Pôr uma capa cinzenta sobre o carro era ser um português dos anos 1980
Pano de fundo das perseguições de Duarte e Companhia e das histórias de Fernando Pessa, até Salazar usava um paninho para proteger o seu Cadillac.
Durante anos, as ruas das povoações portuguesas tiveram uma camada extra de cinzento. À febre do asfalto juntava-se a urgência e o carinho de proteger os carros com capas cinzentas. O automóvel era para a vida, era família, era uma extensão da casa. Em 1960, um postal ilustrado gabava o Terreiro do Paço — feito parque de estacionamento. E na mais nobre praça portuguesa, nesse postal para mandar à família, já se destacava um carro coberto com uma capa cinzenta, pois claro.
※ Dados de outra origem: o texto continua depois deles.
Lemma expand_all_spec hop level s next st : expand_all c since hop (s, next) level = Ok st →
  checked st.1 = list_to_set (level ≫= chosen) ∪ checked s ∧
  (∀ x, x ∈ st.2 ↔ x ∈ next ∨ x ∈ level ≫= chosen ∧ x ∉ checked s) ∧
  (good st.1 ↔ good s ∧ (∀ a, a ∈ level → complete c sdk since a) ∧
     ∀ f, f ∈ level ≫= chosen → f ∉ checked s → ¬ listed c true f).
Proof.
  revert s next. induction level as [|a level IH]; intros s next; cbn [expand_all].
  { intros [= <-]. cbn. split_and!; set_solver. }
  rewrite bind_Ok. intros ([s1 next1] & H1 & H2).
  apply expand_spec in H1 as (HC & HN & HG). cbn [fst snd] in *.
  apply IH in H2 as (HC' & HN' & HG'). rewrite HC in HN', HG'. cbn [mbind list_bind]. split_and!.
  - rewrite HC', HC, list_to_set_app_L. by rewrite (assoc_L (∪)), (comm_L (∪) (list_to_set (chosen a))).
  - intros x. rewrite HN', HN, elem_of_app, not_elem_of_union, elem_of_list_to_set.
    destruct (decide (x ∈ chosen a)); tauto.
  - rewrite HG', HG. split.
    + intros ((Hs & Ha & Hf) & HA & HF). split_and!; [done|by intros x [->|Hx]%elem_of_cons; [|apply HA]|].
      intros x Hx Hn. destruct (decide (x ∈ chosen a)) as [|Hx']; [by apply Hf|].
      apply elem_of_app in Hx as [Hx|Hx]; [done|].
      apply HF; [done|]. by rewrite not_elem_of_union, elem_of_list_to_set.
    + intros (Hs & HA & HF). split_and!; [done| | | |].
      * apply HA. left.
      * intros f Hf. apply HF, elem_of_app. by left.
      * intros x Hx. apply HA. by right.
      * intros f Hf [_ Hn]%not_elem_of_union. apply HF; [|done]. apply elem_of_app. by right.
Qed.

Lemma chosen_all a ins gap : read_funders c a = true → Inflows c a since = Ok (ins, gap) →
  complete c sdk since a → chosen a = matter (CDust c) ins.
Proof.
  intros Hr HI HK. destruct (HK Hr) as (ins' & gap' & HI' & _ & _ & Hl). rewrite HI in HI'. simplify_eq.
  unfold chosen. rewrite Hr, HI. by rewrite (proj2 (Nat.ltb_ge _ _)).
Qed.

Lemma chosen_reach account k a f : reach c sdk since account k a → f ∈ chosen a → reach c sdk since account (S k) f.
Proof.
  unfold chosen. intros Ha. destruct (read_funders c a) eqn:Hr; [|by intros ?%elem_of_nil].
  destruct (Inflows c a since) as [[ins gap]|] eqn:HI; [|by intros ?%elem_of_nil].
  intros Hf. eapply reach_hop; [done..|].
  destruct (_ <? _)%nat; [|done]. apply elem_of_take in Hf as (i & Hi & _). by eapply list_elem_of_lookup_2.
Qed.

(** A clean scan of the hops left has seen everything within reach. *)
Lemma hop_loop_sound account n k hop s level s' : hop_loop n c since hop s level = Ok s' → good s' →
  (∀ j x, (j ≤ k)%nat → reach c sdk since account j x → x ∈ checked s) →
  (∀ j x, (j < k)%nat → reach c sdk since account j x → complete c sdk since x) →
  (∀ x, x ∈ checked s → x ∈ level ∨ complete c sdk since x ∧ ∀ f, f ∈ chosen x → f ∈ checked s) →
  good s ∧ (∀ j x, (j ≤ k + n)%nat → reach c sdk since account j x → x ∈ checked s') ∧
  (∀ j x, (j < k + n)%nat → reach c sdk since account j x → complete c sdk since x) ∧
  (∀ x, x ∈ checked s' → x ∈ checked s ∨ ¬ listed c true x).
Proof.
  revert k hop s level. induction n as [|n IH]; intros k hop s level; cbn [hop_loop].
  { intros [= <-] Hg HR HK HL. rewrite Nat.add_0_r. split_and!; auto. }
  rewrite bind_Ok. intros ([s1 next] & H1 & H2) Hg HR HK HL.
  apply expand_all_spec in H1 as (HC & HN & HG). cbn [fst snd] in *.
  assert (HX : good s1 → (∀ x, x ∈ checked s → complete c sdk since x ∧ ∀ f, f ∈ chosen x → f ∈ checked s1)).
  { intros (_ & HA & _)%HG x Hx. destruct (HL x Hx) as [Hx'|[Hx' Hf]]; [|set_solver].
    split; [by apply HA|]. intros f Hf. rewrite HC. apply elem_of_union_l, elem_of_list_to_set, list_elem_of_bind. eauto. }
  specialize (IH (S k) (hop + 1) s1 next H2 Hg).
  assert (Hcore : good s1 → (∀ j x, (j ≤ S k)%nat → reach c sdk since account j x → x ∈ checked s1) ∧
            (∀ j x, (j < S k)%nat → reach c sdk since account j x → complete c sdk since x) ∧
            (∀ x, x ∈ checked s1 → x ∈ next ∨ complete c sdk since x ∧ ∀ f, f ∈ chosen x → f ∈ checked s1)).
  { intros Hg1. specialize (HX Hg1).
    assert (HK' : ∀ j x, (j < S k)%nat → reach c sdk since account j x → complete c sdk since x).
    { intros j x Hj Hx. apply HX, (HR j); [lia|done]. }
    split_and!; [|done|].
    - intros j x Hj Hx. destruct (decide (j ≤ k)%nat) as [Hj'|].
      { rewrite HC. apply elem_of_union_r, (HR j); done. }
      inversion Hx as [|k' a f ins gap Ha Hr HI Hf]; subst; [lia|].
      assert (Hin : a ∈ checked s) by (apply (HR k'); [lia|done]).
      apply (HX a Hin). rewrite (chosen_all a ins gap); [done..|]. apply HX, Hin.
    - intros x Hx. destruct (decide (x ∈ checked s)) as [Hs|Hs]; [right; by apply HX|].
      left. apply HN. right. rewrite HC in Hx. set_solver. }
  (* the flags only ever rise, so the scan was clean after this hop *)
  assert (Hg1 : good s1).
  { clear -H2 Hg. revert hop s1 next H2. induction n as [|n IHn]; intros hop s1 next; cbn [hop_loop]; [by intros [= <-]|].
    rewrite bind_Ok. intros ([s2 next2] & Ha & Hb). apply IHn in Hb.
    apply expand_all_spec in Ha as (_ & _ & Hc). by apply Hc in Hb as (? & _). }
  destruct (Hcore Hg1) as (A1 & A2 & A3). destruct (IH A1 A2 A3) as (_ & B1 & B2 & B3).
  destruct (proj1 HG Hg1) as (Hs & _ & HF). split_and!; [done| | |].
  - intros j x Hj. apply B1. lia.
  - intros j x Hj. apply B2. lia.
  - intros x Hx. destruct (B3 x Hx) as [Hx'|]; [|by right]. rewrite HC in Hx'.
    destruct (decide (x ∈ checked s)); [by left|]. right. apply HF; set_solver.
Qed.

(** A scan of accounts that are all complete and of funders none of which is listed stays clean. *)
Lemma hop_loop_complete account n k hop s level s' : hop_loop n c since hop s level = Ok s' → good s →
  (∀ x, x ∈ level → reach c sdk since account k x) →
  (∀ j x, (j < k + n)%nat → reach c sdk since account j x → complete c sdk since x) →
  (∀ j x, (j ≤ k + n)%nat → reach c sdk since account j x → ¬ listed c true x) →
  good s'.
Proof.
  revert k hop s level. induction n as [|n IH]; intros k hop s level; cbn [hop_loop]; [by intros [= <-]|].
  rewrite bind_Ok. intros ([s1 next] & H1 & H2) Hg HL HK HU.
  apply expand_all_spec in H1 as (HC & HN & HG). cbn [fst snd] in *.
  assert (Hnext : ∀ f, f ∈ level ≫= chosen → reach c sdk since account (S k) f).
  { intros f (a & Hf & Ha)%list_elem_of_bind. eapply chosen_reach; [|done]. by apply HL. }
  apply (IH (S k) (hop + 1) s1 next H2).
  - apply HG. split_and!; [done| |].
    + intros a Ha. apply (HK k); [lia|by apply HL].
    + intros f Hf _. apply (HU (S k)); [lia|by apply Hnext].
  - intros x Hx. apply HN in Hx as [Hx|[Hx _]]; [by apply elem_of_nil in Hx|by apply Hnext].
  - intros j x Hj. apply HK. lia.
  - intros j x Hj. apply HU. lia.
Qed.

End bfs.

(** ** [Check] as a whole *)

Lemma Fresh_Ok c now u : Fresh c now = Ok u ↔
  ∀ s, s ∈ Sources c → ∃ at_, fetchedAt (SList s) = Some at_ ∧ now - at_ <= Z.quot (maxAge (SList s)) second * second.
Proof.
  assert (Hst : ∀ s, stale now (Status (SList s)) = false ↔
      ∃ at_, fetchedAt (SList s) = Some at_ ∧ now - at_ <= Z.quot (maxAge (SList s)) second * second).
  { intros s. unfold stale, Status. cbn [FetchedAt MaxAge]. destruct (fetchedAt (SList s)); [|naive_solver].
    rewrite Z.ltb_ge. naive_solver. }
  unfold Fresh. destruct (List.find _ _) as [s|] eqn:E.
  - apply List.find_some in E as [Hs Hf]. split; [done|]. intros H. apply list_elem_of_In, H, Hst in Hs. congruence.
  - split; [|by destruct u]. intros _ s Hs. apply Hst. apply list_elem_of_In in Hs. exact (List.find_none _ _ E s Hs).
Qed.

(** What a check that answers went through: a refusal, or a search of the funders from the account. *)
Inductive checked_as (c : Checker) (sdk : StellarSDK) (account : string) (hops since : Z) (v : Verdict) : Prop :=
| Checked_refused h : lookup c account false = Some h → HRefer h = false → Refused v = true → VReason v = Reason h →
    checked_as c sdk account hops since v
| Checked_scanned s s' : Refused v = false →
    (∀ h, lookup c account false = Some h → HRefer h = true) →
    checked s = {[account]} → (good s ↔ lookup c account false = None) →
    hop_loop (Z.to_nat hops) c since 1 s [account] = Ok s' →
    (Clear v = true ↔ good s') → checked_as c sdk account hops since v.

Lemma scanned {sdk : StellarSDK} c account hops since s :
  (∀ h, lookup c account false = Some h → HRefer h = true) →
  checked s = {[account]} → (good s ↔ lookup c account false = None) → ∀ v,
  (s' ← hop_loop (Z.to_nat hops) c since 1 s [account];
   mret (mkVerdict false 0 (refer s') (incomplete s') (incomplete s' && volume s') (findings s') (Join "; " (notes s')) (Statuses c))) = Ok v →
  checked_as c sdk account hops since v.
Proof.
  intros Hh Hc Hg v. rewrite bind_Ok. intros (s' & HL & [= <-]).
  eapply Checked_scanned; [done..|]. unfold Clear, good. cbn. destruct (refer s'), (incomplete s'); naive_solver.
Qed.

Lemma Check_Ok {sdk : StellarSDK} c now address hops since v : Check c now address hops since = Ok v →
  ∃ u account, Fresh c now = Ok u ∧ AccountOf address = Ok account ∧ checked_as c sdk account hops since v.
Proof.
  unfold Check. rewrite bind_Ok. intros (u & Hu & H). apply bind_Ok in H as (account & Ha & H).
  exists u, account. split; [done|]. split; [done|].
  destruct (lookup c account false) as [h|] eqn:El.
  - destruct (HRefer h) eqn:Eh.
    + revert H. apply scanned; [congruence|done|]. unfold good. cbn. split; [by intros [? _]|congruence].
    + injection H as <-. by eapply Checked_refused.
  - revert H. by apply scanned; [congruence|done|].
Qed.

Lemma account_unlisted c account : ¬ listed c false account → ¬ listed c true account.
Proof. intros H (s & Hs & Hd & Hl). apply H. by exists s. Qed.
Vinte anos depois essas coberturas plúmbeas, tão simbólicas de um tempo e de uma mentalidade, estavam por todo o lado. É que, como dizia Fernando Pessoa, “um carro pode ser muito bonito, mas, se o esmalte com que está pintado tiver tendências para a emigração, o carro poderá servir, mas a pintura é que não serve. A pintura deve estar pegada, como o cabelo, e não sujeita a uma liberdade repentina, como um chinó”.